Please print every record below exactly as it reads.

══════

(** On an input that is neither [null] nor [undefined], validation is the
    three checks that convert a value to a string, followed by the
    composition of the report. *)
Lemma validate_unfold inv :
  is_nullish inv = false ->
  validateInvoiceLocally inv =
    let* bs := format_check (OptGet inv "supplierVat") in
    let* bc := format_check (OptGet inv "customerVat") in
    let* bi := id_check (OptGet inv "invoiceId") in
    Normal (compose inv (battery inv bs bc bi)).
Proof.
  intros Hinv. unfold validateInvoiceLocally.
  rewrite !(Get_OptGet inv) by assumption.
  unfold format_check, id_check.
  set (sv := OptGet inv "supplierVat"). set (cv := OptGet inv "customerVat").
  set (tv := OptGet inv "total"). set (vv := OptGet inv "vat").
  set (iv := OptGet inv "invoiceId"). set (cur := OptGet inv "currency").
  set (dv := OptGet inv "date").
  assert (Hfin : forall l,
    Normal {| level := if (85 <=? Z.max 0 (Z.min 100 (100 - reduce penalty_step 0 l)))%Z
                       then GREEN
                       else if (60 <=? Z.max 0 (Z.min 100 (100 - reduce penalty_step 0 l)))%Z
                            then YELLOW else RED;
              score := Z.max 0 (Z.min 100 (100 - reduce penalty_step 0 l));
              issues := l; meta := extractMeta inv |} = Normal (compose inv l)).
  { intros l. unfold compose, clamp. rewrite level_classify, reduce_penalty.
    reflexivity. }
  assert (Har : forall l,
    match tv with
    | VNum total =>
        match vv with
        | VNum vat => Normal (arithmetic_checks l total vat)
        | _ => Normal l
        end
    | _ => Normal l
    end = Normal (l ++ arithmetic_findings tv vv)%list).
  { intros l. destruct tv; try (cbn; now rewrite app_nil_r).
    destruct vv; try (cbn; now rewrite app_nil_r).
    now rewrite arithmetic_checks_findings. }
  unfold battery, currency_check. fold sv cv tv vv iv cur dv.
  cbn [bind].
  destruct (ToBoolean sv); [destruct (ToString sv) as [s1|]|]; cbn [bind];
    try reflexivity;
  (destruct (ToBoolean cv); [destruct (ToString cv) as [s2|]|]; cbn [bind];
    try reflexivity);
  rewrite Har; cbn [bind];
  (destruct (ToBoolean iv); [destruct (ToString iv) as [s3|]|]; cbn [bind]);
  destruct (ToBoolean cur); cbn [bind andb];
  rewrite ?Hfin, ?push_when; cbn [when app negb];
  rewrite <- ?app_assoc, ?app_nil_r; reflexivity.
Qed.

Lemma validate_inversion inv r :
  validateInvoiceLocally inv = Normal r ->
  is_nullish inv = false /\
  exists bs bc bi,
    format_check (OptGet inv "supplierVat") = Normal bs /\
    format_check (OptGet inv "customerVat") = Normal bc /\
    id_check (OptGet inv "invoiceId") = Normal bi /\
    r = compose inv (battery inv bs bc bi).
Proof.
  intros H.
  assert (Hinv : is_nullish inv = false)
    by (destruct inv; try reflexivity; discriminate H).
  split; [assumption|].
  rewrite (validate_unfold inv Hinv) in H.
  destruct (format_check (OptGet inv "supplierVat")) as [bs|]; [|discriminate H].
  destruct (format_check (OptGet inv "customerVat")) as [bc|]; [|discriminate H].
  destruct (id_check (OptGet inv "invoiceId")) as [bi|]; [|discriminate H].
  cbn [bind] in H. injection H as <-. now exists bs, bc, bi.
Qed.

(** *** Membership and penalty, check by check *)

Lemma has_code_app c l1 l2 :
  has_code c (l1 ++ l2) = has_code c l1 || has_code c l2.
Proof. apply existsb_app. Qed.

══════

Result:
(** On an input that is neither [null] nor [undefined], validation is the
    three checks that convert a value to a string, followed by the
    composition of the report. *)
Lemma validate_unfold inv :
  is_nullish inv = false ->
  validateInvoiceLocally inv =
    let* bs := format_check (OptGet inv "supplierVat") in
    let* bc := format_check (OptGet inv "customerVat") in
    let* bi := id_check (OptGet inv "invoiceId") in
    Normal (compose inv (battery inv bs bc bi)).
Proof.
  intros Hinv. unfold validateInvoiceLocally.
  rewrite !(Get_OptGet inv) by assumption.
  unfold format_check, id_check.
  set (sv := OptGet inv "supplierVat"). set (cv := OptGet inv "customerVat").
  set (tv := OptGet inv "total"). set (vv := OptGet inv "vat").
  set (iv := OptGet inv "invoiceId"). set (cur := OptGet inv "currency").
  set (dv := OptGet inv "date").
  assert (Hfin : forall l,
    Normal {| level := if (85 <=? Z.max 0 (Z.min 100 (100 - reduce penalty_step 0 l)))%Z
                       then GREEN
                       else if (60 <=? Z.max 0 (Z.min 100 (100 - reduce penalty_step 0 l)))%Z
                            then YELLOW else RED;
              score := Z.max 0 (Z.min 100 (100 - reduce penalty_step 0 l));
              issues := l; meta := extractMeta inv |} = Normal (compose inv l)).
  { intros l. unfold compose, clamp. rewrite level_classify, reduce_penalty.
    reflexivity. }
  assert (Har : forall l,
    match tv with
    | VNum total =>
        match vv with
        | VNum vat => Normal (arithmetic_checks l total vat)
        | _ => Normal l
        end
    | _ => Normal l
    end = Normal (l ++ arithmetic_findings tv vv)%list).
  { intros l. destruct tv; try (cbn; now rewrite app_nil_r).
    destruct vv; try (cbn; now rewrite app_nil_r).
    now rewrite arithmetic_checks_findings. }
  unfold battery, currency_check. fold sv cv tv vv iv cur dv.
  cbn [bind].
  destruct (ToBoolean sv); [destruct (ToString sv) as [s1|]|]; cbn [bind];
    try reflexivity;
  (destruct (ToBoolean cv); [destruct (ToString cv) as [s2|]|]; cbn [bind];
    try reflexivity);
  rewrite Har; cbn [bind];
  (destruct (ToBoolean iv); [destruct (ToString iv) as [s3|]|]; cbn [bind]);
  destruct (ToBoolean cur); cbn [bind andb];
  rewrite ?Hfin, ?push_when; cbn [when app negb];
  rewrite <- ?app_assoc, ?app_nil_r; reflexivity.
Qed.

Lemma validate_inversion inv r :
  validateInvoiceLocally inv = Normal r ->
  is_nullish inv = false /\
  exists bs bc bi,
    format_check (OptGet inv "supplierVat") = Normal bs /\
    format_check (OptGet inv "customerVat") = Normal bc /\
    id_check (OptGet inv "invoiceId") = Normal bi /\
    r = compose inv (battery inv bs bc bi).
Proof.
  intros H.
  assert (Hinv : is_nullish inv = false)
    by (destruct inv; try reflexivity; discriminate H).
  split; [assumption|].
  rewrite (validate_unfold inv Hinv) in H.
  destruct (format_check (OptGet inv "supplierVat")) as [bs|]; [|discriminate H].
  destruct (format_check (OptGet inv "customerVat")) as [bc|]; [|discriminate H].
  destruct (id_check (OptGet inv "invoiceId")) as [bi|]; [|discriminate H].
  cbn [bind] in H. injection H as <-. now exists bs, bc, bi.
Qed.

(** *** Membership and penalty, check by check *)

Lemma has_code_app c l1 l2 :
  has_code c (l1 ++ l2) = has_code c l1 || has_code c l2.
Proof. apply existsb_app. Qed.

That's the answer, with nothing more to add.